Publié le 01 octobre 2020
Madagascar figure actuellement parmi les pays les plus pauvres du monde et sa situation empire avec la crise sanitaire qui engendre une crise économique de taille dans le pays. Comme le pays figure parmi les plus vulnérables dans le monde, les aides ont afflué de partout, ce qui a permis à la Grande Ile de tenir le coup sinon la situation aurait pu être bien pire. Les organisations de la société civile accusent le fait qu’il n’y ait pas de transparence vis-à-vis de la gestion des affaires de l’Etat et plus particulièrement dans la lutte contre la Covid-19, ce qui n’est pas faux.

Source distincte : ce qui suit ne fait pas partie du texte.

(** * Prerequisite and requirement services of the roadmap API

    A shallow embedding of [app/services/prerequisite_service.py] and
    [app/services/requirement_service.py], and of the parts of
    [app/services/roadmap_service.py] that call them or keep the cache, with
    the properties of the academic-requirement reasoning engine proved over
    it.

    Conventions of the embedding:
    - a JSON column (prerequisite formula, special rules) is a [json] value,
      exactly as the Python code receives it: nothing is assumed about its
      shape, and a Python exception is a [Raise] outcome;
    - Python [str] is [string]; [upper], [strip], [isdigit] and [int] are
      those of ASCII text;
    - Python [int] is [Z]; a percentage or a score, a Python [float], is an
      exact rational [Q];
    - a [set] of course codes is a [gset string], a [dict] keyed by course
      code a [gmap string _];
    - the database session is the list of its rows, with what its engine
      makes of a query parameter that is not a string;
    - the depth of recursion the interpreter allows is a parameter. *)

From Stdlib Require Import ZArith QArith Qminmax String Ascii List Bool Sorted Lia.
From Stdlib Require Import DecimalString.
From stdpp Require Import base option list gmap sets strings.

Local Open Scope string_scope.
Local Open Scope list_scope.
Local Open Scope Z_scope.

(** ** Python outcomes *)

(** The exceptions the two services can raise.  [ValidationError] is
    pydantic's, raised when a response model is built from a value of the
    wrong type; it is a subclass of [ValueError], so [except ValueError]
    handles both.  [RecursionError] is raised by a call chain deeper than the
    interpreter allows.  [DatabaseError] stands for the exceptions of the
    database layer ([sqlalchemy.exc.SQLAlchemyError]), none of them a
    [ValueError]. *)
Inductive exn : Type :=
  | AttributeError
  | TypeError
  | ValueError (msg : string)
  | ValidationError
  | RecursionError
  | DatabaseError.

Inductive result (A : Type) : Type :=
  | Ok (a : A)
  | Raise (e : exn).
Arguments Ok {A} a.
Arguments Raise {A} e.

#[global] Instance result_ret : MRet result := fun _ a => Ok a.
#[global] Instance result_bind : MBind result := fun _ _ k m =>
  match m with
  | Ok a => k a
  | Raise e => Raise e
  end.

(** [isinstance(e, ValueError)], the test of an [except ValueError] clause. *)
Definition is_ValueError (e : exn) : bool :=
  match e with
  | ValueError _ | ValidationError => true
  | _ => false
  end.

(** ** JSON values *)

(** A value loaded from a JSON column: [None], a [bool], a number, a [str],
    a [list] or a [dict] with its keys in order.  A number is modelled by an
    integer: the services only test numbers for truth, type and equality. *)
Unset Elimination Schemes.
Inductive json : Type :=
  | JNull
  | JBool (b : bool)
  | JNum (n : Z)
  | JStr (s : string)
  | JList (l : list json)
  | JDict (d : list (string * json)).
Set Elimination Schemes.

(** A Python [str] is a JSON value. *)
Coercion JStr : string >-> json.
Lemma ensureQueue_of_found (queueName : string) (w : world) :
  fst (client.getQueue (lookup queueName) (cloud w)) = Ok tt ->
  value (ensureQueue queueName w) = Ok tt /\
  calls (ensureQueue queueName w) = [GetQueue (lookup queueName)].
Proof.
  destruct (client.getQueue (lookup queueName) (cloud w)) as [c s1] eqn:H.
  simpl. intros ->. rewrite (ensureQueue_found config _ _ _ H). split; reflexivity.
Qed.

(** After a [start] that completed normally, both queues are found. *)
Lemma start_Ok_finds (w : world) (p : QueuePrefix) :
  value (start w) = Ok tt ->
  fst (client.getQueue (lookup (Queues p)) (cloud (after (start w)))) = Ok tt.
Proof.
  rewrite start_run.
  destruct (value (ensureQueue (Queues wkf_workflow) w)) as [[]|e] eqn:Hflows;
    simpl; [|discriminate].
  intros Hsteps. destruct p.
  - apply ensureQueue_keeps, ensureQueue_Ok_finds, Hflows.
  - apply ensureQueue_Ok_finds, Hsteps.
Qed.

(** X6. [start] is idempotent on a service that keeps its queues: after a
    [start] that completed normally, another [start] looks the two queues
    up, creates nothing and completes normally. *)
Theorem start_twice (w : world) :
  value (start w) = Ok tt ->
  value (start (after (start w))) = Ok tt /\
  calls (start (after (start w))) =
    [GetQueue (lookup (Queues wkf_workflow)); GetQueue (lookup (Queues wkf_step))] /\
  createQueue_calls (calls (start (after (start w)))) = 0.
Proof.
  intros Hstart.
  pose proof (start_Ok_finds w wkf_workflow Hstart) as Hflows.
  pose proof (start_Ok_finds w wkf_step Hstart) as Hsteps.
  set (w1 := after (start w)) in *.
  destruct (ensureQueue_of_found _ _ Hflows) as [Hv1 Hc1].
  pose proof (ensureQueue_keeps _ (Queues wkf_workflow) w1 Hsteps) as Hsteps'.
  destruct (ensureQueue_of_found _ _ Hsteps') as [Hv2 Hc2].
  rewrite start_run, Hv1, Hv2, Hc1, Hc2. repeat split.
Qed.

L’octroi des aides sociales a été visible de partout dans le pays vu que les dirigeants s’assurent une visibilité dans ce genre de cas afin d’être bien vu par la société. Certes, la transparence n’est pas au rendez-vous quant à la gestion des aides, mais on ne peut pas nier le fait que l’Etat fait de son mieux pour aider les plus démunis sur le plan social, même si on constate que la distribution des aides laisse à désirer. Et oui, en plus du manque de transparence pointé du doigt par les organisations de la société civile, il y a le népotisme et les cas de détournements qui entachent la lutte.
Les organisations de la société civile plaident pour la publication et la mise en application des textes en vigueur, la transparence et la traçabilité des marchés publics et ont demandé les rapports publics d’utilisation des fonds Covid-19, non seulement sur les sources des aides et les montants, mais aussi sur la destination, le niveau d’utilisation et selon une fréquence acceptable. On est à six mois après l’entrée du coronavirus sur notre territoire, mais la transparence n’est toujours pas au rendez-vous. Il faut dire que la transparence n’est pas le point fort des dirigeants malgaches et ce depuis toujours puisque la transparence et la bonne gouvernance qu’on prône depuis bien longtemps demeurent encore et toujours absentes.
Le régime actuel dit faire de la lutte contre la corruption une priorité avec tolérance zéro et tout le tralala, mais dans la concrétisation, cela laisse à désirer car même en temps de crise, la corruption bat son plein et ce ne sont pas les plus démunis qui se plaignent du fait qu’ils n’ont encore reçu aucune aide qui vont dire le contraire. Les organisations de la société civile viennent de réaffirmer leur volonté de vouloir promouvoir les pratiques de bonne gouvernance dans la gestion quotidienne des affaires de l’Etat sans pour autant faire grand-chose pour qu’il en soit ainsi, mis à part le fait d’émettre des critiques à longueur de temps.